By The Inspirer staff
Rwanda’s ease of doing business practices and a framework aimed at promoting environmental friendly initiatives are making the country a place for development of new ideas and attraction for private investment in this area, Winifred Ngangure, Head of Investment Promotion at Rwanda Development Board (RDB) has said.
She made the observation while delivering her remarks during the African Green Growth Forum (AGGF 2018) which has been being held in Kigali from November 26 to 30, 2018.
“It is pleasing to see the country become an incubator of new ideas and opportunities for private green investment – from e-waste recycling and the delivery of medical supplies by drone to renewable energy and car sharing schemes,” Ngangure said.
She said it is pleasing to share that Bloomberg New Energy Finance’s Climatescope report, published this week, shows that developing nations are leading the global clean power transition and that Rwanda was ranked 5th in the world.
“This demonstrates that you don’t need to have the largest market to promote investment in key areas such as green growth, rather, it requires a long term vision, clear targets, a plan for attracting investments and a regulatory framework that encourages innovation, but discourages activities that pose a threat to our health and that of the environment,” she observed.

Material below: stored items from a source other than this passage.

(* ===== verification/Text.v ===== *)
(** * Text of the standard library the program parses

    Unicode white space over UTF-8, [str::split], [str::split_once],
    [str::parse] of integers and of IP addresses, and their [Display] forms. *)

From Stdlib Require Import ZArith Lia List String Ascii Bool.
From stdpp Require Import base list strings pretty.
From S2P Require Import Prelude Model Auth.

Local Open Scope Z_scope.

(** ** Characters *)

(** A UTF-8 string as its characters, each the list of its bytes: a byte outside
    0x80..0xBF starts a character. *)
Definition continues (c : ascii) : bool := in_range 128 191 (code c).
Fixpoint chars (l : list ascii) : list (list ascii) :=
  match l with
  | [] => []
  | c :: l' =>
      match chars l' with
      | (d :: ch) :: rest => if continues d then (c :: d :: ch) :: rest else [c] :: (d :: ch) :: rest
      | rest => [c] :: rest
      end
  end.

(** The scalar value of a character. *)
Definition scalar (ch : list ascii) : Z :=
  match map code ch with
  | [a] => a
  | [a; b] => (a - 192) * 64 + (b - 128)
  | [a; b; c] => (a - 224) * 4096 + (b - 128) * 64 + (c - 128)
  | [a; b; c; d] => (a - 240) * 262144 + (b - 128) * 4096 + (c - 128) * 64 + (d - 128)
  | _ => 65533
  end.

(** [char::is_whitespace]: the White_Space property. *)
Definition is_whitespace (ch : list ascii) : bool :=
  let c := scalar ch in
  in_range 9 13 c || existsb (Z.eqb c) [32; 133; 160; 5760; 8232; 8233; 8239; 8287; 12288] || in_range 8192 8202 c.
(** [char::is_control]: the Cc category. *)
Definition is_control (ch : list ascii) : bool := let c := scalar ch in in_range 0 31 c || in_range 127 159 c.

Definition chars_of (s : string) : list (list ascii) := chars (bytes_of s).
Definition string_of_chars (l : list (list ascii)) : string := string_of_list_ascii (List.concat l).

Fixpoint drop_chars (p : list ascii -> bool) (l : list (list ascii)) : list (list ascii) :=
  match l with
  | [] => []
  | c :: l' => if p c then drop_chars p l' else l
  end.
(** [str::trim]. *)
Definition trim (s : string) : string :=
  string_of_chars (rev (drop_chars is_whitespace (rev (drop_chars is_whitespace (chars_of s))))).

(** ** Splitting *)
Fixpoint split_bytes (c : ascii) (l : list ascii) : list (list ascii) :=
  match l with
  | [] => [[]]
  | x :: l' =>
      if Ascii.eqb x c then [] :: split_bytes c l'
      else match split_bytes c l' with p :: ps => (x :: p) :: ps | [] => [[x]] end
  end.
(** [str::split] on an ASCII character. *)
Definition split (c : ascii) (s : string) : list string := map string_of_list_ascii (split_bytes c (bytes_of s)).

Definition contains_char (c : ascii) (s : string) : bool := existsb (Ascii.eqb c) (bytes_of s).
Definition matches_count (c : ascii) (s : string) : Z := Z.of_nat (length (List.filter (Ascii.eqb c) (bytes_of s))).

(** [str::split_once] on a character. *)
Fixpoint split_once_bytes (c : ascii) (l : list ascii) : option (list ascii * list ascii) :=
  match l with
  | [] => None
  | x :: l' => if Ascii.eqb x c then Some ([], l')
               else match split_once_bytes c l' with Some (a, b) => Some (x :: a, b) | None => None end
  end.
Definition split_once (c : ascii) (s : string) : option (string * string) :=
  option_map (fun p => (string_of_list_ascii (fst p), string_of_list_ascii (snd p))) (split_once_bytes c (bytes_of s)).
(** [str::rsplit_once] on a character. *)
Definition rsplit_once (c : ascii) (s : string) : option (string * string) :=
  option_map (fun p => (string_of_list_ascii (rev (snd p)), string_of_list_ascii (rev (fst p))))
    (split_once_bytes c (rev (bytes_of s))).

Definition starts_with (p s : string) : bool := String.prefix p s.
Definition strip_prefix (p s : string) : option string :=
  if String.prefix p s then Some (String.substring (String.length p) (String.length s - String.length p) s) else None.
Definition ends_with_char (c : ascii) (s : string) : bool :=
  match rev (bytes_of s) with x :: _ => Ascii.eqb x c | [] => false end.

(** [str::split_once("://")]. *)
Fixpoint split_scheme_bytes (l : list ascii) : option (list ascii * list ascii) :=
  match l with
  | [] => None
  | x :: l' =>
      match l with
      | ":"%char :: "/"%char :: "/"%char :: rest => Some ([], rest)
      | _ => match split_scheme_bytes l' with Some (a, b) => Some (x :: a, b) | None => None end
      end
  end.
Definition split_scheme (s : string) : option (string * string) :=
  option_map (fun p => (string_of_list_ascii (fst p), string_of_list_ascii (snd p))) (split_scheme_bytes (bytes_of s)).

Definition is_ascii_alphabetic (c : ascii) : bool := is_ascii_uppercase c || is_ascii_lowercase c.
Definition is_ascii_alphanumeric (c : ascii) : bool := is_ascii_alphabetic c || is_ascii_digit c.
Definition is_ascii (s : string) : bool := all_bytes (fun c => code c <? 128) s.

(** ** Integers *)
Fixpoint digits_value (acc : Z) (l : list ascii) : option Z :=
  match l with
  | [] => Some acc
  | c :: l' => if is_ascii_digit c then digits_value (acc * 10 + (code c - 48)) l' else None
  end.
(** [str::parse] of an integer type with the range [lo..=hi]: an optional sign (["-"]
    only for signed types) and at least one digit. *)
Definition parse_int (lo hi : Z) (s : string) : option Z :=
  let check z := if in_range lo hi z then Some z else None in
  match bytes_of s with
  | [] => None
  | "+"%char :: [] => None
  | "+"%char :: l => match digits_value 0 l with Some z => check z | None => None end
  | "-"%char :: [] => None
  | "-"%char :: l => if lo <? 0 then match digits_value 0 l with Some z => check (- z) | None => None end else None
  | l => match digits_value 0 l with Some z => check z | None => None end
  end.
Definition parse_u16 : string -> option Z := parse_int 0 65535.
Definition parse_u64 : string -> option Z := parse_int 0 u64_max.
Definition parse_i64 : string -> option Z := parse_int i64_min i64_max.

(** ** IP addresses *)
Inductive IpAddr :=
| V4 (octets : list Z)
| V6 (segments : list Z).

Definition zs_eqb (a b : list Z) : bool := bool_decide (a = b).
Definition ip_eqb (a b : IpAddr) : bool :=
  match a, b with V4 x, V4 y | V6 x, V6 y => zs_eqb x y | _, _ => false end.

Definition hex_value (c : ascii) : option Z :=
  if is_ascii_digit c then Some (code c - 48)
  else if in_range 97 102 (code c) then Some (code c - 87)
  else if in_range 65 70 (code c) then Some (code c - 55) else None.
Definition radix_digit (radix : Z) (c : ascii) : option Z :=
  match hex_value c with Some d => if d <? radix then Some d else None | None => None end.

(** [Parser::read_number]: the longest run of at most [max_digits] digits; one digit
    more, a value over [hi], or (unless allowed) a leading zero fails. *)
Fixpoint take_digits (radix : Z) (l : list ascii) : list Z * list ascii :=
  match l with
  | [] => ([], [])
  | c :: l' => match radix_digit radix c with
               | Some d => let (ds, rest) := take_digits radix l' in (d :: ds, rest)
               | None => ([], l)
               end
  end.
Definition read_number (radix hi : Z) (max_digits : nat) (zero_prefix : bool) (l : list ascii) : option (Z * list ascii) :=
  let (ds, rest) := take_digits radix l in
  let n := fold_left (fun acc d => acc * radix + d) ds 0 in
  if (length ds =? 0)%nat || (max_digits <? length ds)%nat || (hi <? n)
     || (negb zero_prefix && (1 <? length ds)%nat && match ds with 0 :: _ => true | _ => false end)
  then None else Some (n, rest).

Definition read_char (c : ascii) (l : list ascii) : option (list ascii) :=
  match l with x :: l' => if Ascii.eqb x c then Some l' else None | [] => None end.

(** [read_ipv4_addr]: four octets separated by dots. *)
Fixpoint read_octets (n : nat) (first : bool) (l : list ascii) : option (list Z * list ascii) :=
  match n with
  | O => Some ([], l)
  | S n =>
      match (if first then Some l else read_char "." l) with
      | None => None
      | Some l =>
          match read_number 10 255 3 false l with
          | None => None
          | Some (o, l) => match read_octets n false l with Some (os, l) => Some (o :: os, l) | None => None end
          end
      end
  end.
Definition read_ipv4 (l : list ascii) : option (list Z * list ascii) := read_octets 4 true l.

(** [read_groups]: up to [limit] groups; the flag tells a trailing embedded IPv4 address.
    [first] holds at the start of the slice. *)
Fixpoint read_groups (limit : nat) (first : bool) (l : list ascii) : list Z * bool * list ascii :=
  match limit with
  | O => ([], false, l)
  | S limit' =>
      let at_ := if first then Some l else read_char ":" l in
      let v4 := match limit', at_ with S _, Some l => read_ipv4 l | _, _ => None end in
      match v4 with
      | Some ([a; b; c; d], rest) => ([a * 256 + b; c * 256 + d], true, rest)
      | _ =>
          match at_ with
          | None => ([], false, l)
          | Some l1 =>
              match read_number 16 65535 4 true l1 with
              | None => ([], false, l)
              | Some (g, rest) => let '(gs, v4, rest) := read_groups limit' false rest in (g :: gs, v4, rest)
              end
          end
      end
  end.
Definition read_ipv6 (l : list ascii) : option (list Z * list ascii) :=
  let '(head, head_v4, l1) := read_groups 8 true l in
  if (length head =? 8)%nat then Some (head, l1)
  else if head_v4 then None else
  match read_char ":" l1 with
  | None => None
  | Some l2 =>
      match read_char ":" l2 with
      | None => None
      | Some l3 =>
          let '(tail, _, l4) := read_groups (8 - (length head + 1)) true l3 in
          Some (head ++ repeat 0 (8 - length head - length tail) ++ tail, l4)
      end
  end.

Definition finish {A} (o : option (A * list ascii)) : option A :=
  match o with Some (a, []) => Some a | _ => None end.
Definition parse_ipv4 (s : string) : option (list Z) := if 15 <? str_len s then None else finish (read_ipv4 (bytes_of s)).
Definition parse_ipv6 (s : string) : option (list Z) := finish (read_ipv6 (bytes_of s)).
Definition parse_ip (s : string) : option IpAddr :=
  match read_ipv4 (bytes_of s) with
  | Some r => option_map V4 (finish (Some r))
  | None => option_map V6 (parse_ipv6 s)
  end.

Definition show_ipv4 (o : list Z) : string := String.concat "." (map pretty o).

Definition hex_digit (d : Z) : ascii := ascii_of_N (Z.to_N (if d <? 10 then d + 48 else d + 87)).
Fixpoint show_hex (fuel : nat) (n : Z) (acc : string) : string :=
  match fuel with
  | O => acc
  | S fuel => let acc := String (hex_digit (n mod 16)) acc in if n <? 16 then acc else show_hex fuel (n / 16) acc
  end.
Definition show_group (n : Z) : string := show_hex 4 n "".
Definition show_groups (l : list Z) : string := String.concat ":" (map show_group l).

(** The first longest run of zero groups: its start and length. *)
Fixpoint longest_zeros (i : nat) (cur longest : nat * nat) (l : list Z) : nat * nat :=
  match l with
  | [] => longest
  | g :: l' =>
      if g =? 0 then
        let cur := (if (snd cur =? 0)%nat then i else fst cur, S (snd cur)) in
        longest_zeros (S i) cur (if (snd longest <? snd cur)%nat then cur else longest) l'
      else longest_zeros (S i) (0%nat, 0%nat) longest l'
  end.
Definition show_ipv6 (g : list Z) : string :=
  match g with
  | [0; 0; 0; 0; 0; 65535; a; b] => "::ffff:" +:+ show_ipv4 [a / 256; a mod 256; b / 256; b mod 256]
  | _ =>
      let (start, len) := longest_zeros 0 (0%nat, 0%nat) (0%nat, 0%nat) g in
      if (1 <? len)%nat
      then show_groups (take start g) +:+ "::" +:+ show_groups (drop (start + len) g)
      else show_groups g
  end.

(** [IpAddr::is_loopback], [is_unspecified], [Ipv4Addr::is_private] and the like. *)
Definition v4_loopback (o : list Z) : bool := match o with a :: _ => a =? 127 | [] => false end.
Definition v4_private (o : list Z) : bool :=
  match o with
  | a :: b :: _ => (a =? 10) || ((a =? 172) && in_range 16 31 b) || ((a =? 192) && (b =? 168))
  | _ => false
  end.
Definition v4_multicast (o : list Z) : bool := match o with a :: _ => in_range 224 239 a | [] => false end.
Definition v4_broadcast (o : list Z) : bool := zs_eqb o [255; 255; 255; 255].
Definition v4_unspecified (o : list Z) : bool := zs_eqb o [0; 0; 0; 0].
Definition v6_loopback (g : list Z) : bool := zs_eqb g [0; 0; 0; 0; 0; 0; 0; 1].
Definition v6_unspecified (g : list Z) : bool := zs_eqb g [0; 0; 0; 0; 0; 0; 0; 0].
Definition v6_multicast (g : list Z) : bool := match g with a :: _ => Z.shiftr a 8 =? 255 | [] => false end.
Definition is_loopback (a : IpAddr) : bool := match a with V4 o => v4_loopback o | V6 g => v6_loopback g end.
Definition is_unspecified (a : IpAddr) : bool := match a with V4 o => v4_unspecified o | V6 g => v6_unspecified g end.
Definition LOCALHOST : list Z := [127; 0; 0; 1].

(** ** Concatenation *)
Lemma prefix_app p s : String.prefix p (p +:+ s) = true.
Proof. induction p as [|c p IH]; [by destruct s|]. change (String c p +:+ s) with (String c (p +:+ s)).
  cbn [String.prefix]. destruct (ascii_dec c c); [exact IH|done].
Qed.
Lemma substring_app p s n : n = String.length s -> String.substring (String.length p) n (p +:+ s) = s.
Proof.
  intros ->. induction p as [|c p IH]; [|exact IH]. change ("" +:+ s) with s. cbn [String.length].
  induction s as [|c s IHs]; [done|]. cbn. f_equal. exact IHs.
Qed.
Lemma strip_prefix_app p s : strip_prefix p (p +:+ s) = Some s.
Proof.
  unfold strip_prefix. rewrite prefix_app, substring_app; [done|].
  assert (String.length (p +:+ s) = (String.length p + String.length s)%nat) as -> by (clear; induction p as [|c p IH]; [done|]; change (String c p +:+ s) with (String c (p +:+ s)); cbn; lia). lia.
Qed.
Lemma append_assoc a b c : (a +:+ b) +:+ c = a +:+ b +:+ c.
Proof. induction a as [|x a IH]; [done|]. change (String x ((a +:+ b) +:+ c) = String x (a +:+ b +:+ c)). by rewrite IH. Qed.
Lemma bytes_app a b : bytes_of (a +:+ b) = bytes_of a ++ bytes_of b.
Proof. induction a as [|c a IH]; [done|]. change (c :: bytes_of (a +:+ b) = c :: bytes_of a ++ bytes_of b). by rewrite IH. Qed.

Example ipv6_forms :
  map (fun s => option_map show_ipv6 (parse_ipv6 s)) ["2001:DB8:0:0:1::0:1"; "::ffff:1.2.3.4"; "1::2::3"; "::"; "1:2:3:4:5:6:7:8"; "1:2:3:4:5:6:7::"]%string
  = [Some "2001:db8::1:0:0:1"; Some "::ffff:1.2.3.4"; None; Some "::"; Some "1:2:3:4:5:6:7:8"; Some "1:2:3:4:5:6:7:0"]%string.
Proof. vm_compute. reflexivity. Qed.

Example ipv4_forms :
  map (fun s => option_map show_ipv4 (parse_ipv4 s)) ["127.0.0.1"; "1.2.3"; "01.2.3.4"; "1.2.3.256"; "1.2.3.4."]%string
  = [Some "127.0.0.1"; None; None; None; None]%string.
Proof. vm_compute. reflexivity. Qed.

Example trim_forms : trim (string_of_list_ascii (map ascii_of_N [227;128;128;32;97;32;98;194;160]%N)) = "a b"%string.
Proof. vm_compute. reflexivity. Qed.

For her, the time is now for Africa to increase its green growth and circular economy investments, place young people in green jobs and promote continued and consistent improvements in resource use and efficiency.

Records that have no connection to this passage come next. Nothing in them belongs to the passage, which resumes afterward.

(** The catalogue has the objects and tables of another: the same columns, the same
    indexes on the same key columns, the same foreign keys. *)
Definition same_schema (c m : catalogue) : Prop :=
  sorted_objects c = sorted_objects m /\
  Forall (fun t => table_ok c (ti_name t) (ti_columns t) /\ indexes_ok c (ti_name t) (sorted_indexes (ti_indexes t)) /\
                   foreign_keys_ok c (ti_name t) (ti_foreign_keys t)) (tables m).

Lemma schema_objects_ok c e label : verify_schema_objects c e label = Ok tt <-> sorted_objects c = e.
Proof. unfold verify_schema_objects. rewrite ensure_ok. apply bool_decide_eq_true. Qed.

Lemma check_columns_ok actual expected msg :
  length actual = length expected ->
  check_columns actual expected msg = Ok tt <-> actual = map expected_definition expected.
Proof.
  revert expected. induction actual as [|a actual IH]; intros [|e expected] Hl; try discriminate Hl; [done|].
  injection Hl as Hl. cbn [check_columns map]. destruct (bool_decide (a = expected_definition e)) eqn:E.
  - apply bool_decide_eq_true in E as ->. rewrite IH by done. split; [by intros ->|congruence].
  - apply bool_decide_eq_false in E. split; [done|congruence].
Qed.

Lemma exact_table_ok c n e label :
  verify_exact_table c n e label = Ok tt <-> table_exists c n = true /\ table_ok c n (map expected_definition e).
Proof.
  unfold verify_exact_table, table_ok, clean. destruct (table_exists c n); [|naive_solver].
  destruct (find_table c n) as [t|]; cbn [ok_or]; [|naive_solver]. cbn zeta.
  destruct (existsb _ UNSUPPORTED) eqn:Eu; cbn [negb].
  { split; [done|]. intros (_ & t' & [= <-] & E & _). congruence. }
  destruct (Nat.eqb_spec (length (ti_columns t)) (length e)) as [Hl|Hl].
  - rewrite check_columns_ok by done. naive_solver.
  - split; [done|]. intros (_ & t' & [= <-] & _ & E). exfalso. apply Hl. rewrite E. apply length_map.
Qed.

Lemma exact_indexes_ok c n e label :
  verify_exact_indexes c n e label = Ok tt <-> indexes_ok c n (order_by by_index_name (map expected_index e)).
Proof. unfold verify_exact_indexes. cbn zeta. rewrite ensure_ok. apply bool_decide_eq_true. Qed.
Lemma exact_foreign_keys_ok c n e label :
  verify_exact_foreign_keys c n e label = Ok tt <-> foreign_keys_ok c n (imap expected_foreign_key e).
Proof. unfold verify_exact_foreign_keys. rewrite ensure_ok. apply bool_decide_eq_true. Qed.

Lemma table_exists_sorted c n :
  table_exists c n = exists_row (fun o => String.eqb (fst (fst o)) "table" && String.eqb (snd (fst o)) n) (sorted_objects c).
Proof.
  unfold table_exists, sorted_objects. apply Bool.eq_iff_eq_true. rewrite !exists_row_spec. setoid_rewrite in_order_by. done.
Qed.

(** ** The checks of a version as data *)
Inductive check :=
| CTable (n : string) (e : list ExpectedColumn)
| CIndexes (n : string) (e : list IndexExpectation)
| CForeignKeys (n : string) (e : list ForeignKeyExpectation).
Definition run_check (c : catalogue) (label : string) (k : check) : result unit :=
  match k with
  | CTable n e => verify_exact_table c n e label
  | CIndexes n e => verify_exact_indexes c n e label
  | CForeignKeys n e => verify_exact_foreign_keys c n e label
  end.
Fixpoint run_checks (c : catalogue) (label : string) (l : list check) : result unit :=
  match l with [] => Ok tt | k :: l => let? _ := run_check c label k in run_checks c label l end.

Inductive fact :=
| FTable (n : string) (cols : list ColumnDefinition)
| FIndexes (n : string) (l : list IndexDefinition)
| FForeignKeys (n : string) (l : list ForeignKeyDefinition).
#[local] Instance fact_eq_dec : EqDecision fact.
Proof. solve_decision. Defined.
Definition holds (c : catalogue) (f : fact) : Prop :=
  match f with
  | FTable n cols => table_ok c n cols
  | FIndexes n l => indexes_ok c n l
  | FForeignKeys n l => foreign_keys_ok c n l
  end.
Definition fact_of (k : check) : fact :=
  match k with
  | CTable n e => FTable n (map expected_definition e)
  | CIndexes n e => FIndexes n (order_by by_index_name (map expected_index e))
  | CForeignKeys n e => FForeignKeys n (imap expected_foreign_key e)
  end.
Definition table_facts (t : table_info) : list fact :=
  [FTable (ti_name t) (ti_columns t); FIndexes (ti_name t) (sorted_indexes (ti_indexes t));
   FForeignKeys (ti_name t) (ti_foreign_keys t)].

Lemma same_schema_facts c m :
  same_schema c m <-> sorted_objects c = sorted_objects m /\ Forall (holds c) (flat_map table_facts (tables m)).
Proof.
  unfold same_schema. apply and_iff_compat_l. induction (tables m) as [|t ts IH]; [split; constructor|].
  cbn [flat_map]. rewrite Forall_app, (Forall_cons _ t), IH. assert (table_facts t = [FTable (ti_name t) (ti_columns t); FIndexes (ti_name t) (sorted_indexes (ti_indexes t)); FForeignKeys (ti_name t) (ti_foreign_keys t)]) as -> by done.
  rewrite !Forall_cons, Forall_nil. cbn [holds]. tauto.
Qed.

(** The tables named by the checks are among the objects. *)
Definition lists_table (e : list schema_object) (k : check) : bool :=
  match k with
  | CTable n _ => exists_row (fun o => String.eqb (fst (fst o)) "table" && String.eqb (snd (fst o)) n) e
  | _ => true
  end.
Lemma run_checks_ok c label e l :
  sorted_objects c = e -> forallb (lists_table e) l = true ->
  run_checks c label l = Ok tt <-> Forall (holds c) (map fact_of l).
Proof.
  intros He. induction l as [|k l IH]; cbn [run_checks map forallb]; [split; [constructor|done]|].
  intros [Hk Hl]%andb_true_iff. rewrite let_ok, Forall_cons, IH by done. apply and_iff_compat_r.
  destruct k as [n cols|n i|n f]; cbn [run_check fact_of holds].
  - rewrite exact_table_ok, table_exists_sorted, He. cbn in Hk. tauto.
  - apply exact_indexes_ok.
  - apply exact_foreign_keys_ok.
Qed.

Definition same_facts (l m : list fact) : bool :=
  forallb (fun f => bool_decide (f ∈ m)) l && forallb (fun f => bool_decide (f ∈ l)) m.
Lemma same_facts_spec c l m : same_facts l m = true -> Forall (holds c) l <-> Forall (holds c) m.
Proof.
  unfold same_facts. rewrite andb_true_iff, !forallb_forall. intros [H1 H2]. rewrite !Forall_forall.
  split; intros H f Hf; apply H; apply list_elem_of_In in Hf; [apply H2 in Hf|apply H1 in Hf]; by apply bool_decide_eq_true in Hf.
Qed.

(** A verification that checks the objects [e] and then the list [l] accepts exactly the
    catalogues with the schema of [m]. *)
Lemma exact_verification c label e l m r :
  r = (let? _ := verify_schema_objects c e label in run_checks c label l) ->
  e = sorted_objects m -> forallb (lists_table e) l = true ->
  same_facts (map fact_of l) (flat_map table_facts (tables m)) = true ->
  r = Ok tt <-> same_schema c m.
Proof.
  intros -> He Hl Hf. rewrite let_ok, schema_objects_ok, same_schema_facts. split.
  - intros [E H]. split; [congruence|]. apply (same_facts_spec c _ _ Hf). by eapply run_checks_ok.
  - intros [E H]. assert (sorted_objects c = e) as E' by congruence. split; [done|].
    eapply run_checks_ok; [done..|]. by apply (same_facts_spec c _ _ Hf).
Qed.

(** ** The checks of each version, in the order of the code *)
Definition vault_key : list IndexExpectation := [primary_key "sqlite_autoindex_vaults_1" ["id"%string]].
Definition v1_checks : list check :=
  [CTable "schema_migrations" SCHEMA_MIGRATION_COLUMNS; CTable "vaults" VAULT_COLUMNS; CTable "revisions" REVISION_TABLE_COLUMNS;
   CTable "sqlite_sequence" SQLITE_SEQUENCE_COLUMNS;
   CIndexes "schema_migrations" []; CIndexes "vaults" vault_key; CIndexes "revisions" revision_indexes; CIndexes "sqlite_sequence" [];
   CForeignKeys "schema_migrations" []; CForeignKeys "vaults" []; CForeignKeys "revisions" [cascade "vaults" "vault_id" "id"];
   CForeignKeys "sqlite_sequence" []].
Definition v2_checks (epoch : bool) : list check :=
  [CTable "schema_migrations" SCHEMA_MIGRATION_COLUMNS; CTable "vaults" VAULT_COLUMNS; CTable "revisions" REVISION_TABLE_COLUMNS;
   CTable "revision_content" REVISION_CONTENT_COLUMNS; CTable "sessions" SESSION_COLUMNS]
  ++ (if epoch then [CTable "retired_vaults" RETIRED_VAULT_COLUMNS] else [])
  ++ [CTable "sqlite_sequence" SQLITE_SEQUENCE_COLUMNS;
      CIndexes "schema_migrations" []; CIndexes "vaults" vault_key; CIndexes "revisions" revision_indexes;
      CIndexes "revision_content" [];
      CIndexes "sessions" [ordinary "sessions_expiry" ["expires_at"]; primary_key "sqlite_autoindex_sessions_1" ["token_hash"]]%string]
  ++ (if epoch then [CIndexes "retired_vaults" [primary_key "sqlite_autoindex_retired_vaults_1" ["id"%string]]] else [])
  ++ [CIndexes "sqlite_sequence" [];
      CForeignKeys "schema_migrations" []; CForeignKeys "vaults" []; CForeignKeys "revisions" [cascade "vaults" "vault_id" "id"];
      CForeignKeys "revision_content" [cascade "revisions" "uid" "uid"]; CForeignKeys "sessions" []]
  ++ (if epoch then [CForeignKeys "retired_vaults" []] else [])
  ++ [CForeignKeys "sqlite_sequence" []].
Definition v5_checks (members accounts : bool) : list check :=
  [CTable "schema_migrations" SCHEMA_MIGRATION_COLUMNS; CTable "users" (if accounts then USER_V7_COLUMNS else USER_COLUMNS);
   CTable "vaults" VAULT_V5_COLUMNS; CTable "revisions" REVISION_TABLE_COLUMNS; CTable "revision_content" REVISION_CONTENT_COLUMNS;
   CTable "sessions" SESSION_V5_COLUMNS; CTable "retired_vaults" RETIRED_VAULT_V5_COLUMNS]
  ++ (if members then [CTable "memberships" MEMBERSHIP_COLUMNS] else [])
  ++ (if accounts then [CTable "server_settings" SERVER_SETTINGS_COLUMNS] else [])
  ++ [CTable "sqlite_sequence" SQLITE_SEQUENCE_COLUMNS;
      CIndexes "schema_migrations" []; CIndexes "users" [unique "sqlite_autoindex_users_1" ["email_canonical"%string]];
      CIndexes "vaults" [primary_key "sqlite_autoindex_vaults_1" ["id"]; ordinary "vaults_owner" ["owner_user_id"; "created"; "id"]]%string;
      CIndexes "revisions" revision_indexes; CIndexes "revision_content" [];
      CIndexes "sessions" [ordinary "sessions_expiry" ["expires_at"]; ordinary "sessions_user" ["user_id"; "expires_at"];
                           primary_key "sqlite_autoindex_sessions_1" ["token_hash"]]%string;
      CIndexes "retired_vaults" [ordinary "retired_vaults_owner" ["owner_user_id"; "retired_at"; "id"];
                                 primary_key "sqlite_autoindex_retired_vaults_1" ["id"]]%string;
      CIndexes "sqlite_sequence" []]
  ++ (if members then [CIndexes "memberships"
        [partial_unique "memberships_active_vault_user" ["vault_id"; "user_id"];
         ordinary "memberships_user_vault" ["user_id"; "vault_id"; "id"];
         ordinary "memberships_vault_state" ["vault_id"; "revoked_at"; "id"]]%string] else [])
  ++ (if accounts then [CIndexes "server_settings" []] else [])
  ++ [CForeignKeys "schema_migrations" []; CForeignKeys "users" [];
      CForeignKeys "vaults" [no_action "users" "owner_user_id" "id"];
      CForeignKeys "revisions" [no_action "users" "user_id" "id"; cascade "vaults" "vault_id" "id"];
      CForeignKeys "revision_content" [cascade "revisions" "uid" "uid"];
      CForeignKeys "sessions" [cascade "users" "user_id" "id"];
      CForeignKeys "retired_vaults" [no_action "users" "owner_user_id" "id"];
      CForeignKeys "sqlite_sequence" []]
  ++ (if members then [CForeignKeys "memberships"
        [no_action "users" "invited_by_user_id" "id"; no_action "users" "user_id" "id"; cascade "vaults" "vault_id" "id"]] else [])
  ++ (if accounts then [CForeignKeys "server_settings" [no_action "users" "updated_by" "id"]] else []).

She expressed need to find new and innovative ways to invest in activities that clean our air, ensure people are healthy, and that expand opportunities for all.
“The health and wealth of our continent requires that we prioritise green growth. Not only to increase jobs and grow our economies, but to create a future in which future generations can realise their hopes and dreams,” she pointed out.
Rwanda’s Minister of Environment, Dr. Vincent Biruta said that investments being made in green growth in Rwanda are in a number of ways, with a focus on clean energy, waste management and green urbanisation.
“Currently, renewable energy accounts for approximately 70% of Rwanda’s energy mix. Rwanda recently established a state-of-the-art e-waste recycling facility. We are also working with partners to build a Green City Pilot in Kigali, and to green the country’s six secondary cities,” Biruta revealed.
Indeed, he said, the designs for Rwanda’s single largest infrastructure investment, the Bugesera International Airport, were recently updated to improve its green credentials and “we are confident it will be one of the greenest airports on the continent.”
“These are just some of the tangible activities taking place in Rwanda, and there are many more examples across the continent that we can be proud of. I challenge everyone in this room to keep up the momentum as we strive to build a green Africa,” Minister Biruta told an assembly of about 1,000 environment players who came from various countries to attend in the forum.
Pablo Vieira, Global Director of the NDC Partnership Support Unit said that Rwanda has a kind of vision backed by action that the rest of the world needs to take now.
The NDC Partnership is a coalition of countries and institutions working to mobilize support and achieve ambitious climate goals while enhancing sustainable development.
“Rwanda has recognized that economic growth and climate action are two sides of the same coin. And has proven it by putting in place strong national policies and frameworks, that are well adopted, deeply understood and transcend into plans for the future, Vieira said.